• _THE PROBLEM_:
From the line containing "PrintfmtProps.v" to the end of the records below, output each line exactly; include both ends and nothing else.

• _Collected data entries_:
+++++
(* ===== verification/_CoqProject ===== *)
-Q . S2P
Prelude.v
Quiet.v
Bytes.v
CString.v
Layout.v
Rand.v
Spinlock.v
ProcData.v
Proc.v
ProcSpec.v
Env.v
Original.v
ProcThms.v
Trap.v
TrapProps.v
Lottery.v
Mlfq.v
MlfqV01.v
Bcache.v
BcacheSpec.v
Ide.v
IdeSpec.v
IdeProps.v
Log.v
LogSpec.v
Recovery.v
LogThms.v
Transaction.v
Reserve.v
Fs.v
SmallDisk.v
LogProps.v
FsBlocks.v
FsContent.v
FsDirs.v
FsProps.v
Mkfs.v
MkfsSpec.v
MkfsProps.v
Kalloc.v
KallocSpec.v
Vm.v
VmSpec.v
VmUser.v
VmSpace.v
VmProps.v
Pipe.v
File.v
FileSpec.v
Grep.v
Sh.v
ShSpec.v
ShProps.v
Syscall.v
Sysfile.v
Exec.v
SysfileProps.v
SysfileInv.v
ExecSpec.v
ExecFile.v
ExecProps.v
MkfsBoot.v
Console.v
ConsoleSpec.v
ConsoleProps.v
Pmap.v
PmapSpec.v
PmapProps.v
JosBoot.v
Umalloc.v
UmallocSpec.v
UmallocFree.v
UmallocProps.v
Kdebug.v
KdebugProps.v
Printfmt.v
PrintfmtProps.v
JosString.v
JosStringProps.v
Monitor.v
+++++
• _REPLY_:
PrintfmtProps.v
JosString.v
JosStringProps.v
Monitor.v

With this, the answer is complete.